No brand spends more than Anheuser-Busch, whose Super Bowl ads over that 10-year period totaled $278.3 million. Jon Swallen, chief research officer at Kantar Media, points out that you can’t compare that with the Super Bowl strategy of a smaller brand, like website builder Wix.

“Wix needs to achieve brand lift from that one ad and if it does, it’s measurable and traceable because it doesn’t have a lot of other market pressure out there. Budweiser spends several hundred millions of dollars on advertising and has a higher awareness. Budweiser brand managers aren’t expecting to get a big lift from that one commercial because it’s part of a much larger marketing program,” says Swallen.

Pro: Super Bowl ads are now multichannel

One advantageous aspect of the digital age is that Super Bowl commercials go beyond the TV. Last year’s big game was the most social Super Bowl ever. From kickoff to the final buzzer, there were more than 28.4 million Tweets, in addition to the 65 million Facebook users posting about the game.

Social has become so entrenched in the Super Bowl that 57 percent of ads included a hashtag, which Kantar Media found to be the most popular call-to-action mechanism. Coca-Cola’s #MakeItHappy was trending well through next day, while Procter & Gamble’s #LikeAGirl was tweeted more than 403,000 times throughout the game.

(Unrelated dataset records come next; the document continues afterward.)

Inductive HttpOutcome (B : Type) :=
| TransportFailure
| Response (status : Z) (body : B).
Arguments TransportFailure {B}.
Arguments Response {B} status body.

(** The decoded body of the verification endpoint: [data.get("IP")] and the
    truth value of [data.get("IsTor", False)]. The body is taken as a JSON
    object whose [IP], when present, is a string; what [response.json()]
    does with any other body is outside the model. *)
Record TorBody := { IP : Addr; IsTor : bool }.

(** What the outside world decides. The number of the query is the value of
    [tick] when the program asks.
    - [docker_env]: [os.environ.get('DOCKER_ENV')] is set;
    - [arch_release]: one of the Arch or Manjaro release files exists;
    - [check_output i cmd]: the decoded output of [cmd], [None] when the
      command fails ([CalledProcessError]);
    - [http_tor i], [http_direct i]: the outcome of the request to the
      verification endpoint (through the relay) and to the echo endpoint;
    - [connect i]: whether the connection attempt through the relay succeeds,
      and how many milliseconds it takes;
    - [rand i]: the raw draw behind [random.randint];
    - [signal_pending i]: an interrupt arrives while the program sleeps in
      query [i];
    - [sleep_refusal i]: the exception with which the platform refuses, in
      query [i], a sleep longer than those every platform accepts; [None]
      when it lets the program sleep. *)
Record Env := {
  docker_env : bool;
  arch_release : bool;
  system : System;
  check_output : nat -> string -> option string;
  http_tor : nat -> HttpOutcome TorBody;
  http_direct : nat -> HttpOutcome string;
  connect : nat -> bool * N;
  rand : nat -> Z;
  signal_pending : nat -> bool;
  sleep_refusal : nat -> option Exn
}.

(** ** Program state and the effect monad *)

(** The only function the repository ever registers with [atexit]. *)
Inductive Hook := HookStopServices.

(** The state of the process: the virtual clock (ms), the number of queries
    made to the environment, whether [signal_handler] is installed, the
    registered exit hooks (last registered first) and the trace of effects,
    oldest first. *)
Record State := {
  now : Z;
  tick : nat;
  handler_installed : bool;
  atexit_hooks : list Hook;
  trace : list Event
}.

(** How a run ends: a value, an exception on its way up, or a loop that is
    still running when the model stops following it. *)
Inductive Outcome (A : Type) :=
| Ret (a : A)
| Raise (e : Exn)
| Spin.
Arguments Ret {A} a.
Arguments Raise {A} e.
Arguments Spin {A}.

Definition M (A : Type) : Type := State -> Outcome A * State.

Definition ret {A} (a : A) : M A := fun st => (Ret a, st).

Definition bind {A B} (m : M A) (k : A -> M B) : M B :=
  fun st =>
    match m st with
    | (Ret a, st') => k a st'
    | (Raise e, st') => (Raise e, st')
    | (Spin, st') => (Spin, st')
    end.

Definition raise {A} (e : Exn) : M A := fun st => (Raise e, st).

Last week, Google launched a new real-time ad format which includes inventory on both Google Display Network and YouTube, and allows advertisers to trigger promos around big events. It’s similar to the way brands use Twitter, though it’s all planned in advance. That won’t allow for any Oreo moments, but it shows that the search giant has recognized the power of real-time multichannel Super Bowl marketing.

The $5 million dollar question: is it necessary?

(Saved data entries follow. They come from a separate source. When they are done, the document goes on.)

(** The reference definition of the spec (section 4.1), kept separate to be
    compared with the code: drop every character that is not an ASCII letter
    or digit, then upper-case. *)
Fixpoint spec_normalize (s : string) : string :=
  match s with
  | EmptyString => EmptyString
  | String c t =>
      if is_alnum c then String (upper_char c) (spec_normalize t) else spec_normalize t
  end.

(** The characters on which the fuzzy normalisation and the reference
    normalisation agree. *)
Definition alnum_or_space (c : ascii) : bool := is_alnum c || Ascii.eqb c " ".

(* ------------------------------------------------------------------ *)
(** ** Python dicts as association lists in insertion order            *)

Module Dict.

Fixpoint get {V} (k : string) (d : list (string * V)) : option V :=
  match d with
  | [] => None
  | (k', v) :: d' => if String.eqb k k' then Some v else get k d'
  end.

(** [d[k] = v]: an existing key keeps its position, a new key goes last. *)
Fixpoint set {V} (k : string) (v : V) (d : list (string * V)) : list (string * V) :=
  match d with
  | [] => [(k, v)]
  | (k', v') :: d' => if String.eqb k k' then (k, v) :: d' else (k', v') :: set k v d'
  end.

Definition has_key {V} (k : string) (d : list (string * V)) : bool :=
  match get k d with Some _ => true | None => false end.

End Dict.

(* ------------------------------------------------------------------ *)
(** ** [CircularKnowledgeGraph] (src/circular_knowledge_graph.py)      *)

Module KG.

Record node := mk_node {
  filename : string;
  circular_no : string;
  references : list string;   (** [list(references)] *)
  reference_count : nat
}.

Record edge := mk_edge {
  source : string;
  source_circular_no : string;
  target_reference : string
  (* 'type': 'references' is constant *)
}.

Record graph := mk_graph {
  nodes : list (string * node);
  edges : list edge
}.

Definition empty : graph := mk_graph [] [].

(** [add_circular(filename, circular_no, references)]: the node is stored
    under [filename] (overwriting), one edge per reference is appended. *)
Definition add_circular (g : graph) (filename : string) (circular_no : string)
    (references : list string) : graph :=
  let node_id := filename in
  mk_graph
    (Dict.set node_id (mk_node filename circular_no references (List.length references)) (nodes g))
    (edges g ++ map (fun ref => mk_edge node_id circular_no ref) references).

The Internet has given way for so many marketing channels that a Super Bowl ad may not be as necessary as it was, say, in the 90s. But Lehmann and Swallen agree that it’s still beneficial.

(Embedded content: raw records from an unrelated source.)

(** Lines 298-313: what extraction returns. *)
Lemma extract_returns control :
  returns (fun s =>
             s = message_area_not_found \/ s = message_area_empty \/
             exists c, s = (log_banner ++ c ++ log_footer)%string /\
                       PyStr.truthy c = true /\ trimmed c = true)
          (extract env control).
Proof.
  unfold extract. destruct control as [control|]; [|apply returns_ret; now left].
  apply returns_bind. intros [|]; [|apply returns_ret; now left].
  apply returns_bind. intros raw.
  apply returns_bind_with with (P := fun c => trimmed c = true).
  - destruct (PyStr.truthy (flatten_log raw)).
    + apply returns_ret. unfold flatten_log. apply strip_trimmed.
    + apply returns_bind. intros t. apply returns_ret. apply strip_trimmed.
  - intros c Hc. destruct (PyStr.truthy c) eqn:Ht; apply returns_ret.
    + right. right. exists c. now repeat split.
    + right. now left.
Qed.

(** X7: the complete list of what [get_abaqus_message_log] returns: the
    window-not-found message, the area-not-found message, the empty-area
    message, the message of a caught exception, or the banner, a content
    and the footer -- and a returned content is never empty and has no
    whitespace at either end. *)
Theorem log_tool_reports w s w' :
  get_abaqus_message_log env w = (Ok s, w') ->
  s = window_missing_for_log \/ s = message_area_not_found \/
  s = message_area_empty \/ caught_report s \/
  exists c, s = (log_banner ++ c ++ log_footer)%string /\
            PyStr.truthy c = true /\ trimmed c = true.
Proof.
  unfold get_abaqus_message_log. rewrite run_bind.
  destruct (acquire env w) as [[[[a mw]|]|e] w0]; [| |discriminate].
  - unfold try_except.
    assert (Hs : returns (fun s =>
                   s = message_area_not_found \/ s = message_area_empty \/
                   exists c, s = (log_banner ++ c ++ log_footer)%string /\
                             PyStr.truthy c = true /\ trimmed c = true)
                   (scrape env mw)).
    { unfold scrape. repeat returns_step; apply extract_returns. }
    specialize (Hs w0).
    destruct (scrape env mw w0) as [[s0|e] w1]; cbn [fst] in Hs.
    + intros [= <- <-].
      destruct (Hs s0 eq_refl) as [H|[H|H]]; [auto | auto | do 4 right; exact H].
    + cbn [any_exception]. unfold scrape_failed. intros [= <- <-].
      do 3 right. left. constructor.
  - intros [= <- <-]. now left.
Qed.

End LogReports.

(** The backend of the repository's test reports callable heights; the
    tool returns the message of the caught [TypeError]. *)
Lemma log_tool_finds_no_area_witness :
  let s := ("An error occurred while trying to retrieve the Abaqus message log: "
              ++ "'>' not supported between instances of 'method' and 'int'")%string in
  s = window_missing_for_log \/ s = message_area_not_found \/ caught_report s.
Proof.
  cbv zeta.
  refine (log_tool_finds_no_area_with_callable_heights pane_of_the_test _
            with_session _ _ eq_refl).
  intros h e r.
  do 6 (destruct e as [|e]; [intros [= <-]; eexists; reflexivity|]).
  intros [= <-]. eexists. reflexivity.
Defined.

(** With a numeric height the pane of the test is read: the content is
    the three lines. *)
Lemma log_tool_reports_witness :
  let s := (log_banner
              ++ ("Line 1" ++ PyStr.newline ++ "Line 2" ++ PyStr.newline ++ "Line 3")
              ++ log_footer)%string in
  s = window_missing_for_log \/ s = message_area_not_found \/
  s = message_area_empty \/ caught_report s \/
  exists c, s = (log_banner ++ c ++ log_footer)%string /\
            PyStr.truthy c = true /\ trimmed c = true.
Proof.
  cbv zeta.
  exact (log_tool_reports pane_with_numeric_height with_session _ _ eq_refl).
Defined.

(** ** The non-blank test and the flattening *)

Lemma lstrip_all_space s : all_space (PyStr.lstrip s) = all_space s.
Proof.
  induction s as [|c rest IH]; [reflexivity|]. cbn [PyStr.lstrip].
  destruct (PyStr.is_space c) eqn:Hc; [|reflexivity].
  cbn [all_space]. now rewrite Hc, IH.
Qed.

Lemma rstrip_truthy s : PyStr.truthy (PyStr.rstrip s) = negb (all_space s).
Proof.
  induction s as [|c rest IH]; [reflexivity|]. cbn [PyStr.rstrip all_space].
  destruct (PyStr.rstrip rest) as [|b r]; cbn [PyStr.truthy] in IH.
  - assert (Hr : all_space rest = true) by now destruct (all_space rest).
    rewrite Hr, andb_true_r. now destruct (PyStr.is_space c).
  - assert (Hr : all_space rest = false) by now destruct (all_space rest).
    now rewrite Hr, andb_false_r.
Qed.

(** [strip()] leaves something exactly when a character is not
    whitespace. *)
Lemma strip_truthy s : PyStr.truthy (PyStr.strip s) = negb (all_space s).
Proof. unfold PyStr.strip. now rewrite rstrip_truthy, lstrip_all_space. Qed.

Lemma all_space_app s1 s2 :
  all_space (s1 ++ s2) = all_space s1 && all_space s2.
Proof.
  induction s1 as [|c rest IH]; [reflexivity|]. cbn. now rewrite IH, andb_assoc.
Qed.

Lemma join_not_all_space sep l x :
  In x l -> all_space x = false -> all_space (PyStr.join sep l) = false.
Proof.
  induction l as [|y rest IH]; intros Hin Hx; [contradiction|].
  destruct rest as [|z rest'].
  - destruct Hin as [->|[]]. exact Hx.
  - change (PyStr.join sep (y :: z :: rest'))
      with (y ++ sep ++ PyStr.join sep (z :: rest'))%string.
    rewrite !all_space_app. destruct Hin as [->|Hin].
    + now rewrite Hx.
    + rewrite (IH Hin Hx). now rewrite !andb_false_r.
Qed.

Lemma any_line_nonblank_kept group :
  any_line_nonblank group = Ok true ->
  exists s, In s (map line_text (filter line_truthy group)) /\ all_space s = false.
Proof.
  induction group as [|l rest IH]; cbn [any_line_nonblank]; [discriminate|].
  destruct l as [s|]; [|discriminate].
  destruct (PyStr.truthy (PyStr.strip s)) eqn:Hs.
  - intros _. rewrite strip_truthy in Hs. apply negb_true_iff in Hs.
    exists s. split; [|exact Hs].
    cbn [filter line_truthy]. destruct s; [discriminate|]. now left.
  - intros H. destruct (IH H) as [x [Hin Hx]]. exists x. split; [|exact Hx].
    cbn [filter]. destruct (line_truthy (Some s)); [now right | exact Hin].
Qed.

Lemma has_nonblank_line_kept t :
  has_nonblank_line t = Ok true ->
  exists s, In s (kept_lines t) /\ all_space s = false.
Proof.
  induction t as [|g rest IH]; cbn [has_nonblank_line]; [discriminate|].
  change (kept_lines (g :: rest))
    with (map line_text (filter line_truthy (group_lines g)) ++ kept_lines rest).
  destruct (group_truthy g).
  - destruct (any_line_nonblank (group_lines g)) as [[|]|e] eqn:Hg; [| |discriminate].
    + intros _. destruct (any_line_nonblank_kept _ Hg) as [s [Hin Hs]].
      exists s. split; [apply in_or_app; now left | exact Hs].
    + intros H. destruct (IH H) as [s [Hin Hs]].
      exists s. split; [apply in_or_app; now right | exact Hs].
  - intros H. destruct (IH H) as [s [Hin Hs]].
    exists s. split; [apply in_or_app; now right | exact Hs].
Qed.

(** X8: a text that passes the non-blank test of the heuristics (lines
    278 and 290) never flattens to nothing: the extraction of lines 299-307
    gives a non-empty content for it. *)
Theorem nonblank_text_flattens_to_content (t : texts) :
  has_nonblank_line t = Ok true -> PyStr.truthy (flatten_log t) = true.
Proof.
  intros H. destruct (has_nonblank_line_kept t H) as [s [Hin Hs]].
  unfold flatten_log. rewrite collect_lines_spec. cbn [app].
  rewrite strip_truthy. now rewrite (join_not_all_space _ _ s Hin Hs).
Qed.

(** Two lines, the first blank: the text passes the test and flattens to
    its second line. *)
Lemma nonblank_text_flattens_witness :
  PyStr.truthy (flatten_log [Some [Some "  "; Some "Job completed"]]) = true.
Proof.
  apply nonblank_text_flattens_to_content. reflexivity.
Defined.

Section StableTexts.

Variable env : oracle.
Hypothesis stable : stable_texts env.

(** The text a control has, read at any time, passes the non-blank test. *)
Let readable (e : elem) : Prop :=
  exists t, env [] (Texts e) = Ok t /\ has_nonblank_line t = Ok true.

Lemma texts_then_test_returns e :
  returns (fun b => b = true -> readable e)
          (t <- get_texts env e ;; lift (has_nonblank_line t)).
Proof.
  intros w b. unfold get_texts, bind, ask, lift. cbn.
  destruct (env (trace w) (Texts e)) as [t|x] eqn:Ht; cbn; [|discriminate].
  intros Hb ->. exists t. split; [|exact Hb]. now rewrite (stable [] (trace w)).
Qed.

For a lesser-known brand like Wix or Loctite, the exposure is invaluable. For a powerhouse brand, it’s still important, just in a different way. The idea that Coca-Cola and Budweiser are too big to need the Super Bowl can be translated to, if they’re so well-known, why do they even advertise at all?

“If you stop marketing, you’ll save a whole lot of money in the short run, but in the long run, you’re going to be cannibalizing the health of your brand. The temptation is to take a look at high-profile advertising events like the Super Bowl and the Oscars as one-off elements, but to larger brands, they’re building blocks in part of much larger marketing campaigns,” comments Swallen.

Couldn’t have put it better ourselves!